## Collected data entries
- Opening Delimiter -
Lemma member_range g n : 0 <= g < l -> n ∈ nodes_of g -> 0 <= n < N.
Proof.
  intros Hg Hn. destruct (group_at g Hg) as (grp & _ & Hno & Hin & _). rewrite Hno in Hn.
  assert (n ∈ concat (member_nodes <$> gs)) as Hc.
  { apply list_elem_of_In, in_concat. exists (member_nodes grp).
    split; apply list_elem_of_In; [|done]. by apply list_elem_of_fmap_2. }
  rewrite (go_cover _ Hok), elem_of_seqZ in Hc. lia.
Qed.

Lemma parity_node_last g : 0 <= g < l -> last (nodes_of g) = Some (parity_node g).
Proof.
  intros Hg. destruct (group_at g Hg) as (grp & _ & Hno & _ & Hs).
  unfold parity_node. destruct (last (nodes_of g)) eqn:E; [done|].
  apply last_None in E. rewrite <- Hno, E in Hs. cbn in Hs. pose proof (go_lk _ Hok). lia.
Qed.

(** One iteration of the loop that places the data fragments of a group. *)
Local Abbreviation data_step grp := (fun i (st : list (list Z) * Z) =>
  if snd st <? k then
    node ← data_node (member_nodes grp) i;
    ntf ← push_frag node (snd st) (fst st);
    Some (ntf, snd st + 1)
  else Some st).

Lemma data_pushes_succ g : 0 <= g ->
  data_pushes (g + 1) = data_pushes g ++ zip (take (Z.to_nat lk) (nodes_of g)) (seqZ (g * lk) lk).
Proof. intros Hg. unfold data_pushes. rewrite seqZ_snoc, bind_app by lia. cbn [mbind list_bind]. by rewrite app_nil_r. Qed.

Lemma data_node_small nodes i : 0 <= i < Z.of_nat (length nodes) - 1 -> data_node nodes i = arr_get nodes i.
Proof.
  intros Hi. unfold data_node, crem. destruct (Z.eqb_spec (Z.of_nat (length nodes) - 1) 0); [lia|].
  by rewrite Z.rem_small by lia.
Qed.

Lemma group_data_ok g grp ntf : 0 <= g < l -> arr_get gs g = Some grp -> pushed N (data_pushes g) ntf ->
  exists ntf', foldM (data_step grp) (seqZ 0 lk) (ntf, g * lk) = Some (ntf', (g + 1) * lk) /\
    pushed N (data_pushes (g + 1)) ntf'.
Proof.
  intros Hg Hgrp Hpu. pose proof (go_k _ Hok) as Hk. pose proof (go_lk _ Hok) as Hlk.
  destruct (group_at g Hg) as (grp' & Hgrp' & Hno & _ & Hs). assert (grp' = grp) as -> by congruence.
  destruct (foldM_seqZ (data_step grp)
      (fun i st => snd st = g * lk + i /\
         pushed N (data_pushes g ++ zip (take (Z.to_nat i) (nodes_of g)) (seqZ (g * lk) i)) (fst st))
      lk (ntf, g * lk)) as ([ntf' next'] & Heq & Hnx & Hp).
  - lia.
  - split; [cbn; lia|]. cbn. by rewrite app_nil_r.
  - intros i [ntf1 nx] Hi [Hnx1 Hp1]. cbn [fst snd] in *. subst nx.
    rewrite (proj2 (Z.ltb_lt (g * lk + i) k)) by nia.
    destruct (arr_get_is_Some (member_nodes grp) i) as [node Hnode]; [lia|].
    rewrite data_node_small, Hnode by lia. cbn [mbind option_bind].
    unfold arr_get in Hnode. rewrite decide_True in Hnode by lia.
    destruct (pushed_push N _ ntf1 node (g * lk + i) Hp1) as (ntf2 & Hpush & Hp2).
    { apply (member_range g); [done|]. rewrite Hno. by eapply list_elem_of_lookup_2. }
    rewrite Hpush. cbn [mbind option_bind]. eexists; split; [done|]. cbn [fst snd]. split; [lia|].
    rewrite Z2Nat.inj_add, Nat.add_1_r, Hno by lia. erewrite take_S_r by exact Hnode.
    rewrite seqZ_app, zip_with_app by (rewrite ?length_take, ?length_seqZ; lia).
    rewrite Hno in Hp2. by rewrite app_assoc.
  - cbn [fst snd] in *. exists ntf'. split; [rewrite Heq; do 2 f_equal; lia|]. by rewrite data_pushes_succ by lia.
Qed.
- Closing Delimiter -
## Task directions
Check each line of the data above for the string "mbind", and copy the ones that have it.

## Exercise response
Proof. intros Hg. unfold data_pushes. rewrite seqZ_snoc, bind_app by lia. cbn [mbind list_bind]. by rewrite app_nil_r. Qed.
    rewrite data_node_small, Hnode by lia. cbn [mbind option_bind].
    rewrite Hpush. cbn [mbind option_bind]. eexists; split; [done|]. cbn [fst snd]. split; [lia|].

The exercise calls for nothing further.